*Task instructions*.
Within the entries below, find the portion that opens with the line containing "(∀ s text, P" and closes with the line containing "(∀ s m, P s → P". Retype that portion exactly and only.
Segment Open
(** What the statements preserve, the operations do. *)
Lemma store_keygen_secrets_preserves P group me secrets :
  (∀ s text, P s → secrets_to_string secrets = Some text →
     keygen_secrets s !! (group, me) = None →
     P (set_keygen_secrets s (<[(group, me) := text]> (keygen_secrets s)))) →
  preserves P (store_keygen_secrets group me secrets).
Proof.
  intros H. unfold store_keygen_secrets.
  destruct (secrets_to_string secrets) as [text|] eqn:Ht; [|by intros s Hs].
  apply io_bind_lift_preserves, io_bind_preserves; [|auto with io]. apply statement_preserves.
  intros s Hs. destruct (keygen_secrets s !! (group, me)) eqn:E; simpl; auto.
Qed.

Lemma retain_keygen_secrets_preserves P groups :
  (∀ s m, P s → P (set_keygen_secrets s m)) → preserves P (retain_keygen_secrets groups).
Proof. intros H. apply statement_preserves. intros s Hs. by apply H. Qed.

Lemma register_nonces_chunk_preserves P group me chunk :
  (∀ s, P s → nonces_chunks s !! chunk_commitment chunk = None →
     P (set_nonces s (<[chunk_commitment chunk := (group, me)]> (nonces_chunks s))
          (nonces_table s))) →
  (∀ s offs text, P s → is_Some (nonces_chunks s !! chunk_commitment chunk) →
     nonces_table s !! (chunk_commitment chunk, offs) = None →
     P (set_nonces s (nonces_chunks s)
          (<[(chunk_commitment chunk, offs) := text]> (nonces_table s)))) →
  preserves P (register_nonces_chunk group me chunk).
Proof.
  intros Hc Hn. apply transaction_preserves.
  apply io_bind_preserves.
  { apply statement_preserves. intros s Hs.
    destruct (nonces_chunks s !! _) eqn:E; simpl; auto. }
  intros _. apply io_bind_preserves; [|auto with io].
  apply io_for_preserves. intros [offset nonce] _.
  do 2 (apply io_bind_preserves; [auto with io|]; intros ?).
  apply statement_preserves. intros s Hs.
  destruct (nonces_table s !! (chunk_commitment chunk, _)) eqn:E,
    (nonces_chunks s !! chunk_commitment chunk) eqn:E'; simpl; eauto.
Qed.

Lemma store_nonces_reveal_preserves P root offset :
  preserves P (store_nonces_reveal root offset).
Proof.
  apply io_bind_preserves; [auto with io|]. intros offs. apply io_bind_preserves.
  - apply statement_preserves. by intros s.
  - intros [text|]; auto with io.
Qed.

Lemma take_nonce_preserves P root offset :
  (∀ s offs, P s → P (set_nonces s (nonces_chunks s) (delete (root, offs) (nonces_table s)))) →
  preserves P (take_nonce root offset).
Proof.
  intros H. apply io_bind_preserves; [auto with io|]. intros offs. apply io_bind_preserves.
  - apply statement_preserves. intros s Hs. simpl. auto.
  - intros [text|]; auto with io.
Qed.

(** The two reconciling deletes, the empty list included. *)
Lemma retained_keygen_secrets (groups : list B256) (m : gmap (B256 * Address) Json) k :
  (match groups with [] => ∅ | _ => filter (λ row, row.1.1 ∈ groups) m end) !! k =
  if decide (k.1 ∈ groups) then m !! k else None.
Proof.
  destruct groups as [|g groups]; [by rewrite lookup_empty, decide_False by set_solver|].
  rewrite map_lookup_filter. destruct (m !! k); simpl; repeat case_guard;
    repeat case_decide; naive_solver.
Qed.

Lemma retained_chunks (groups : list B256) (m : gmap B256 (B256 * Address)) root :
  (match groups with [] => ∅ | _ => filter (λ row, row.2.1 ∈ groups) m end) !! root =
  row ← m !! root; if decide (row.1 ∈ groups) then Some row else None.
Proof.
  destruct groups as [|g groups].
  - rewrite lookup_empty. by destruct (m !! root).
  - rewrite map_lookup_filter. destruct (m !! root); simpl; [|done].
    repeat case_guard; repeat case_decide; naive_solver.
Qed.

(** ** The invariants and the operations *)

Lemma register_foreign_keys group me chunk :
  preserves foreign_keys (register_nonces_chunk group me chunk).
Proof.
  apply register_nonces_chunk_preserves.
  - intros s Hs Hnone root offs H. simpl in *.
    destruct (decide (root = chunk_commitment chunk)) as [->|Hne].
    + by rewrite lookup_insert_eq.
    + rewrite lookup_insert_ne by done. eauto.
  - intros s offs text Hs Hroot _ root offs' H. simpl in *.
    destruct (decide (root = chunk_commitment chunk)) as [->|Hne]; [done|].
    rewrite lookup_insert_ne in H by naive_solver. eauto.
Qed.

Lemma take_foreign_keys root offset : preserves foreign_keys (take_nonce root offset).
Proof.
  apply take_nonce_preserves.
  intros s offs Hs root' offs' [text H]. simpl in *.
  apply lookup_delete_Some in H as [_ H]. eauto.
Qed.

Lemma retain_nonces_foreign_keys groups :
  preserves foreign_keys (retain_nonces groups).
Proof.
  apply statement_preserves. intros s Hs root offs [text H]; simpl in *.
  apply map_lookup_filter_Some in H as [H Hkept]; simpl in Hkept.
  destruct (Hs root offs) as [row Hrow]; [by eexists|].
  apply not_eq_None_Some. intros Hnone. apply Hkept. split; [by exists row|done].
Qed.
Segment Closed
*Reply to the task*.
  (∀ s text, P s → secrets_to_string secrets = Some text →
     keygen_secrets s !! (group, me) = None →
     P (set_keygen_secrets s (<[(group, me) := text]> (keygen_secrets s)))) →
  preserves P (store_keygen_secrets group me secrets).
Proof.
  intros H. unfold store_keygen_secrets.
  destruct (secrets_to_string secrets) as [text|] eqn:Ht; [|by intros s Hs].
  apply io_bind_lift_preserves, io_bind_preserves; [|auto with io]. apply statement_preserves.
  intros s Hs. destruct (keygen_secrets s !! (group, me)) eqn:E; simpl; auto.
Qed.

Lemma retain_keygen_secrets_preserves P groups :
  (∀ s m, P s → P (set_keygen_secrets s m)) → preserves P (retain_keygen_secrets groups).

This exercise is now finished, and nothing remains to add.